Data extracted from a collection
──────
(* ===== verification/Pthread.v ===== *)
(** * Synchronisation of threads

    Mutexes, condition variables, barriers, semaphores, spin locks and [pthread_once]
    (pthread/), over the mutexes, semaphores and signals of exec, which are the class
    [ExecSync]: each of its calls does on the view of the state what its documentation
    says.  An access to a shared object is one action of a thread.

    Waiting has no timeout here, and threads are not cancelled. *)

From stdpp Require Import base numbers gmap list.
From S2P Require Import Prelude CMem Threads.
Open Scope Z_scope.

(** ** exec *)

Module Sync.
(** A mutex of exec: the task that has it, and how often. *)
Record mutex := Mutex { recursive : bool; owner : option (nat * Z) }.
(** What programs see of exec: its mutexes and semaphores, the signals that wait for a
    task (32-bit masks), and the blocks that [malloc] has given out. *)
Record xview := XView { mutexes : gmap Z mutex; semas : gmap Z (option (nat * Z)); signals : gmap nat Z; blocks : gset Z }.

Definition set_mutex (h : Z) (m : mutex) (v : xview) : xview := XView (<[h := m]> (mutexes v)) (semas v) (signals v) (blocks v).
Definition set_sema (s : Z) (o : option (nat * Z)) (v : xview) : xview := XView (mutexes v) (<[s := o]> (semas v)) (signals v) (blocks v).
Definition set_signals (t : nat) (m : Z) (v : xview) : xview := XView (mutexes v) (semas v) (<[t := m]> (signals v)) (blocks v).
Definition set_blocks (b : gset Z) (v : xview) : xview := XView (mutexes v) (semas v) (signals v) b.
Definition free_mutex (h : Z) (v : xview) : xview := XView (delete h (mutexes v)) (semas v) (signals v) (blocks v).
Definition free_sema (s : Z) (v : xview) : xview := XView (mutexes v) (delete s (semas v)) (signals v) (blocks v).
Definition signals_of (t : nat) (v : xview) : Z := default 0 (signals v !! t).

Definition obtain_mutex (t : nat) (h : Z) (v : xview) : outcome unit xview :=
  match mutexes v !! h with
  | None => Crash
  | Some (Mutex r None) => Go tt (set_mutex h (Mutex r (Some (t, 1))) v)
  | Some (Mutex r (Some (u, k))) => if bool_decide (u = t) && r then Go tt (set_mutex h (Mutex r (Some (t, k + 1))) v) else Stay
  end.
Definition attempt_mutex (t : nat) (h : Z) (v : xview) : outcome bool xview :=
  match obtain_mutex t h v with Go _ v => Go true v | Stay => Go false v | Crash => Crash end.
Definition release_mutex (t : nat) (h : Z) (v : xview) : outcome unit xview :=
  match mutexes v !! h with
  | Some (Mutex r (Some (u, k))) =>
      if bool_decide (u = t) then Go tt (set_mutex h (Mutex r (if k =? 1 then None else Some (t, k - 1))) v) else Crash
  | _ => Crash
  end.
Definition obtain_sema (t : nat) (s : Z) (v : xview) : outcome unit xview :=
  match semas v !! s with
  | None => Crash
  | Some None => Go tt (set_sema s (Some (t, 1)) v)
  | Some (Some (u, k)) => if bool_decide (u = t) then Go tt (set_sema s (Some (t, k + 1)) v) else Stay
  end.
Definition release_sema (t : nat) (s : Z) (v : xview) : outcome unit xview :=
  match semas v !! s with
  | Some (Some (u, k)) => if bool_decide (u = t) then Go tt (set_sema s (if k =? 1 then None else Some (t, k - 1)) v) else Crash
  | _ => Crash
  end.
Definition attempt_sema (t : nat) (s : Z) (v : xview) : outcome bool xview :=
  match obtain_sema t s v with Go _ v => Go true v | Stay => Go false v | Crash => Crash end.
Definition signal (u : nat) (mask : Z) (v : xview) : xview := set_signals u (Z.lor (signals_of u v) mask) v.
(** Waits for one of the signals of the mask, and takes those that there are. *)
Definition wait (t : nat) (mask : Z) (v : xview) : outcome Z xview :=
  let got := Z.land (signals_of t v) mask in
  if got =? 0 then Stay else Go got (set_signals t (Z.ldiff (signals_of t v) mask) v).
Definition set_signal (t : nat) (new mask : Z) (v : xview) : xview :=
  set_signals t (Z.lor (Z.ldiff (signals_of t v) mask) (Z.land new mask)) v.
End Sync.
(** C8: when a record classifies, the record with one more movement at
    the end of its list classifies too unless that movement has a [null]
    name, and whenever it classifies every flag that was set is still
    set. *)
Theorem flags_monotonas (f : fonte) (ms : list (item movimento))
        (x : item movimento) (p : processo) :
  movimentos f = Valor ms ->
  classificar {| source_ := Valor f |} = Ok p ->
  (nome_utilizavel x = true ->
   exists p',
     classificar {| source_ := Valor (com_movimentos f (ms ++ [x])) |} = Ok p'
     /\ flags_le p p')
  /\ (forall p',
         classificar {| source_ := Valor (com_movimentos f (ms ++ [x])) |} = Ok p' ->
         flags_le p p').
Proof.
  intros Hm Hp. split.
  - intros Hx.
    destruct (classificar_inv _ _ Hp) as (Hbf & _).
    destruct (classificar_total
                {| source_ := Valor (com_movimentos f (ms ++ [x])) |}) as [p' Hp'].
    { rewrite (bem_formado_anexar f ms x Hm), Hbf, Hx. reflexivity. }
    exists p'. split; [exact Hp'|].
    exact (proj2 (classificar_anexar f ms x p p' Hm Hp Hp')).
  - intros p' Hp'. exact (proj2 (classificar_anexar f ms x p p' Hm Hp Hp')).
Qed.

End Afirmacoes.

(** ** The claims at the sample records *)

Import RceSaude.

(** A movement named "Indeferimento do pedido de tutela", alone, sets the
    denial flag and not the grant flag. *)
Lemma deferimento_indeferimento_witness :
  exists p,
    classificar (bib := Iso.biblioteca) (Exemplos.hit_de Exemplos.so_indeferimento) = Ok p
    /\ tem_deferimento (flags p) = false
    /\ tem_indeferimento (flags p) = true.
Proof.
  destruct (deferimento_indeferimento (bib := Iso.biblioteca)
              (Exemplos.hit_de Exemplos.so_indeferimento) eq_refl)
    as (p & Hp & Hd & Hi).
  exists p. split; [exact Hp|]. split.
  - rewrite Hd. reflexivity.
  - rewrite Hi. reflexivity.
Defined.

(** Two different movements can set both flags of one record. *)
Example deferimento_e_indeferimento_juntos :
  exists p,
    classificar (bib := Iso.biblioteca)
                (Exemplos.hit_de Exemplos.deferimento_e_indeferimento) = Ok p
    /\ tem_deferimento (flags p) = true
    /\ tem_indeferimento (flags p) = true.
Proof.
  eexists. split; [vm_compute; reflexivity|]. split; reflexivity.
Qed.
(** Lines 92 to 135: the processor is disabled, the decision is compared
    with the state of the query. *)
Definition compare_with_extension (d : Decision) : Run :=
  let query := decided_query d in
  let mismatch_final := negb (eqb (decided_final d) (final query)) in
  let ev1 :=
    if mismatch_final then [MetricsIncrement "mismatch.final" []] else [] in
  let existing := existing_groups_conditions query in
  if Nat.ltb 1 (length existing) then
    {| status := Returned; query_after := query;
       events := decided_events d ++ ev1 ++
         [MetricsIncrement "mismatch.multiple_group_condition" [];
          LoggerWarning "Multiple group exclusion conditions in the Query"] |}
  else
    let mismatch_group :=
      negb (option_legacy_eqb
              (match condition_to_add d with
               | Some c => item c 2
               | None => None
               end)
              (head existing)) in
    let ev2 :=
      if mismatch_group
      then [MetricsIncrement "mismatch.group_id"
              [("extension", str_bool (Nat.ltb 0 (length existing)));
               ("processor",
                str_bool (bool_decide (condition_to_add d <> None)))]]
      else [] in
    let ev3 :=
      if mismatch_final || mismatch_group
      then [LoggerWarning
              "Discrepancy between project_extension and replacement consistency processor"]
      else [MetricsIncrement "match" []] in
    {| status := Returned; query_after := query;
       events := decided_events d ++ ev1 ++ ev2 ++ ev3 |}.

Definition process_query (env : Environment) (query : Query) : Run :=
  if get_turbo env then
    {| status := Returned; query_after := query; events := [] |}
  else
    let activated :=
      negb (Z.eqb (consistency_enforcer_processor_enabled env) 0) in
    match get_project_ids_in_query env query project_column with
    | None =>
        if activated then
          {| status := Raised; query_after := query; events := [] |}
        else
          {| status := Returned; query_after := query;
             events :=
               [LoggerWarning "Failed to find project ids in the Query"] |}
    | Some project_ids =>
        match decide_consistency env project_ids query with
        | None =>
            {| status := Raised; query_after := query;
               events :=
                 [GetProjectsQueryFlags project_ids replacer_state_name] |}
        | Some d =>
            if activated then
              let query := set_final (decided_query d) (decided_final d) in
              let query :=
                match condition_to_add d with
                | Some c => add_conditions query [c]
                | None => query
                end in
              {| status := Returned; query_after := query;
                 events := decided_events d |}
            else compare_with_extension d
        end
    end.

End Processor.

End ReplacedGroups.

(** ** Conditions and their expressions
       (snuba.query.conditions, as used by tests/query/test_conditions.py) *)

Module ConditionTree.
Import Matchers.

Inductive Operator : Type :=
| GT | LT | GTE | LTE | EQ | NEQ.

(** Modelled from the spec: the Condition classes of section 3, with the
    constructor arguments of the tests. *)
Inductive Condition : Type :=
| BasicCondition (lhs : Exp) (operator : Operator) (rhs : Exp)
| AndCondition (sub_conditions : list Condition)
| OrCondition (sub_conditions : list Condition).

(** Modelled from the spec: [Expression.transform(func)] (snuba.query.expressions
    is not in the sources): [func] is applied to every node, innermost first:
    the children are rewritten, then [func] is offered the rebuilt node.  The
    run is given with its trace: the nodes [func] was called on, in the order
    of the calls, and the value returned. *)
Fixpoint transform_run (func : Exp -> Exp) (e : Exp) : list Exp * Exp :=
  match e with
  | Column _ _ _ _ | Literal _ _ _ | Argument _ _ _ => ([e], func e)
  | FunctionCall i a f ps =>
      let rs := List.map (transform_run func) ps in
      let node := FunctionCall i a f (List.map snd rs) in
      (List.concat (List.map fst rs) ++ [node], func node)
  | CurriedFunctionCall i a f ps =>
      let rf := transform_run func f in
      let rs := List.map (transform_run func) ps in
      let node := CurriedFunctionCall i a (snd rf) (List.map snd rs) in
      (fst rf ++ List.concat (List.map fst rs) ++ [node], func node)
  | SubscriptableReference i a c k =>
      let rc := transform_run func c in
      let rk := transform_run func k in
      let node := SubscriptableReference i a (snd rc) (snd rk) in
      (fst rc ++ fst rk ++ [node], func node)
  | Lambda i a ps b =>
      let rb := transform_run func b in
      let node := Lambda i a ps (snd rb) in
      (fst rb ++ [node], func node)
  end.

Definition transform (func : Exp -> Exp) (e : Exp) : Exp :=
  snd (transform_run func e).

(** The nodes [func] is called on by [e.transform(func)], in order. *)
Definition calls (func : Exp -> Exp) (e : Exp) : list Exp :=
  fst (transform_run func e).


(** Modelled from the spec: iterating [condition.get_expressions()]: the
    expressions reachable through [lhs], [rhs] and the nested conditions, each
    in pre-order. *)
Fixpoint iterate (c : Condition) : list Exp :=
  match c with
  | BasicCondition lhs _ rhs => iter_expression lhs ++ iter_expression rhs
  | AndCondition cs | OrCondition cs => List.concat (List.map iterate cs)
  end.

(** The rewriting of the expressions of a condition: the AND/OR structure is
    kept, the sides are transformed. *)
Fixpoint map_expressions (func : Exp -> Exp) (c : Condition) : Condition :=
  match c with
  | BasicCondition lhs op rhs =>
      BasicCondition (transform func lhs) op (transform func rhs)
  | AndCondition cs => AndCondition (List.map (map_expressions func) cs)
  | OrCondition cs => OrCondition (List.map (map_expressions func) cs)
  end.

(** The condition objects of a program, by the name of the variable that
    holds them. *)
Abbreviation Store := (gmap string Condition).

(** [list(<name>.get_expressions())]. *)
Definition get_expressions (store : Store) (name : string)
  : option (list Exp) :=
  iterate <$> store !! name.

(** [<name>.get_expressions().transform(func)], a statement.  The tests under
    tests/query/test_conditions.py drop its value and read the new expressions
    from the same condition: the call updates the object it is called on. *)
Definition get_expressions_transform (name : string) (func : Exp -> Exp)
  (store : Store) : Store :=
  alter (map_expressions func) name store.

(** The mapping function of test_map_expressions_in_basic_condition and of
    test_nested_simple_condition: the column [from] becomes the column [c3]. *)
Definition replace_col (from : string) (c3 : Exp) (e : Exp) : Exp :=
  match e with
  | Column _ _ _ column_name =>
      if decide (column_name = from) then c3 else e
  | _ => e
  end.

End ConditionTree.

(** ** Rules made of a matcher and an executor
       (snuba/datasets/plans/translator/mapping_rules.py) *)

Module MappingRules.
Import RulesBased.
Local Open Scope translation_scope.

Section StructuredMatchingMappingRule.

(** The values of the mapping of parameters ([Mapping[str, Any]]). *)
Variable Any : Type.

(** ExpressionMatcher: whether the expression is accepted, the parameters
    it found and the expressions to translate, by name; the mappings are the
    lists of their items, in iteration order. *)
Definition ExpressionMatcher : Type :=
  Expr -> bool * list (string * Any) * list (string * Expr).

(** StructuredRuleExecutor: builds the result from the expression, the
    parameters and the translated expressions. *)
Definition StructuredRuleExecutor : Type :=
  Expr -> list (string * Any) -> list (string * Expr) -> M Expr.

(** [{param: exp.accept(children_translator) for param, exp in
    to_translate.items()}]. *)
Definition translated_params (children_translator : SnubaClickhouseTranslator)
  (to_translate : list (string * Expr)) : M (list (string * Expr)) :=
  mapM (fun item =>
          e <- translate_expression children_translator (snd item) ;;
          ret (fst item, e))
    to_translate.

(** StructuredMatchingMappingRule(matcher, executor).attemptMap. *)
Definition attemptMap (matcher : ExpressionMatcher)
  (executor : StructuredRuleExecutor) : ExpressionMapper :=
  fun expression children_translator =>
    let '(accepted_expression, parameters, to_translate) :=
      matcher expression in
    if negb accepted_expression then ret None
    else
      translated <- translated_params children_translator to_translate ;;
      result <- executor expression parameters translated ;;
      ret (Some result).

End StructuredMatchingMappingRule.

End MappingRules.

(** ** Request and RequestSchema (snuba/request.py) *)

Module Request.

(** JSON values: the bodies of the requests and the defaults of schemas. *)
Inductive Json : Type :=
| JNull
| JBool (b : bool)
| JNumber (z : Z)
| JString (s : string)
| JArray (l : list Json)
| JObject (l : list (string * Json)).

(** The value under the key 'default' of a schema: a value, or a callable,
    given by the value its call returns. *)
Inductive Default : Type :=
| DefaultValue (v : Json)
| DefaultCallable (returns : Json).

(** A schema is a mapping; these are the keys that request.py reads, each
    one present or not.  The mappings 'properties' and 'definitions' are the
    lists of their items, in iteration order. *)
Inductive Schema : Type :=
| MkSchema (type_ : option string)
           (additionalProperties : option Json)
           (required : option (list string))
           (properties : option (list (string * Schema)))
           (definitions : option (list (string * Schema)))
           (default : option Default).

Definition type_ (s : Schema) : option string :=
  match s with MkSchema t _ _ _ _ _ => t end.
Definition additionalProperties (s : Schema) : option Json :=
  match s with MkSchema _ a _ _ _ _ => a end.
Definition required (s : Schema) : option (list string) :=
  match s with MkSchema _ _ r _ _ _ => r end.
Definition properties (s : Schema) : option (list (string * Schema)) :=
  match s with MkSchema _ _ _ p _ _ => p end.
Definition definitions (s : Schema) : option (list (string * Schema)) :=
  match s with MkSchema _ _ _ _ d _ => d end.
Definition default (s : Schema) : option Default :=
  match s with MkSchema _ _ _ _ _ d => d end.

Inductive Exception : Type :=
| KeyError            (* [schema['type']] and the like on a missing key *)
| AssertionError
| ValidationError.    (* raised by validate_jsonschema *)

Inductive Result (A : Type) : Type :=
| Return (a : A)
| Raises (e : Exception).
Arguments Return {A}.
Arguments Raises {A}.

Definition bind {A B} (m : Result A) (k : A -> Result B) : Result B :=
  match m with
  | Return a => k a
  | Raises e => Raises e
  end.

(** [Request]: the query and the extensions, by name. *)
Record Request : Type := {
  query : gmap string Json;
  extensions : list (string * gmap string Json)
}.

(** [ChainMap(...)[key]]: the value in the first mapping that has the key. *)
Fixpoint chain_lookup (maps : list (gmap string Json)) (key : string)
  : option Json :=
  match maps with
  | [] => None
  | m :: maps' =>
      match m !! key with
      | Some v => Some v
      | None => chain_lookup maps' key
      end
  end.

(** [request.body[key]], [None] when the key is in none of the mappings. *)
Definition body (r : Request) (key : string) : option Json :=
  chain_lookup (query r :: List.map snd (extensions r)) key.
──────
▶ [ACTIVITY]: Your task is to quote, without any alteration, the lines running from the top of the records to the line that holds "(Some (t, 1))) v)", both included.

▶ [COMPLETED TASK]:
(* ===== verification/Pthread.v ===== *)
(** * Synchronisation of threads

    Mutexes, condition variables, barriers, semaphores, spin locks and [pthread_once]
    (pthread/), over the mutexes, semaphores and signals of exec, which are the class
    [ExecSync]: each of its calls does on the view of the state what its documentation
    says.  An access to a shared object is one action of a thread.

    Waiting has no timeout here, and threads are not cancelled. *)

From stdpp Require Import base numbers gmap list.
From S2P Require Import Prelude CMem Threads.
Open Scope Z_scope.

(** ** exec *)

Module Sync.
(** A mutex of exec: the task that has it, and how often. *)
Record mutex := Mutex { recursive : bool; owner : option (nat * Z) }.
(** What programs see of exec: its mutexes and semaphores, the signals that wait for a
    task (32-bit masks), and the blocks that [malloc] has given out. *)
Record xview := XView { mutexes : gmap Z mutex; semas : gmap Z (option (nat * Z)); signals : gmap nat Z; blocks : gset Z }.

Definition set_mutex (h : Z) (m : mutex) (v : xview) : xview := XView (<[h := m]> (mutexes v)) (semas v) (signals v) (blocks v).
Definition set_sema (s : Z) (o : option (nat * Z)) (v : xview) : xview := XView (mutexes v) (<[s := o]> (semas v)) (signals v) (blocks v).
Definition set_signals (t : nat) (m : Z) (v : xview) : xview := XView (mutexes v) (semas v) (<[t := m]> (signals v)) (blocks v).
Definition set_blocks (b : gset Z) (v : xview) : xview := XView (mutexes v) (semas v) (signals v) b.
Definition free_mutex (h : Z) (v : xview) : xview := XView (delete h (mutexes v)) (semas v) (signals v) (blocks v).
Definition free_sema (s : Z) (v : xview) : xview := XView (mutexes v) (delete s (semas v)) (signals v) (blocks v).
Definition signals_of (t : nat) (v : xview) : Z := default 0 (signals v !! t).

Definition obtain_mutex (t : nat) (h : Z) (v : xview) : outcome unit xview :=
  match mutexes v !! h with
  | None => Crash
  | Some (Mutex r None) => Go tt (set_mutex h (Mutex r (Some (t, 1))) v)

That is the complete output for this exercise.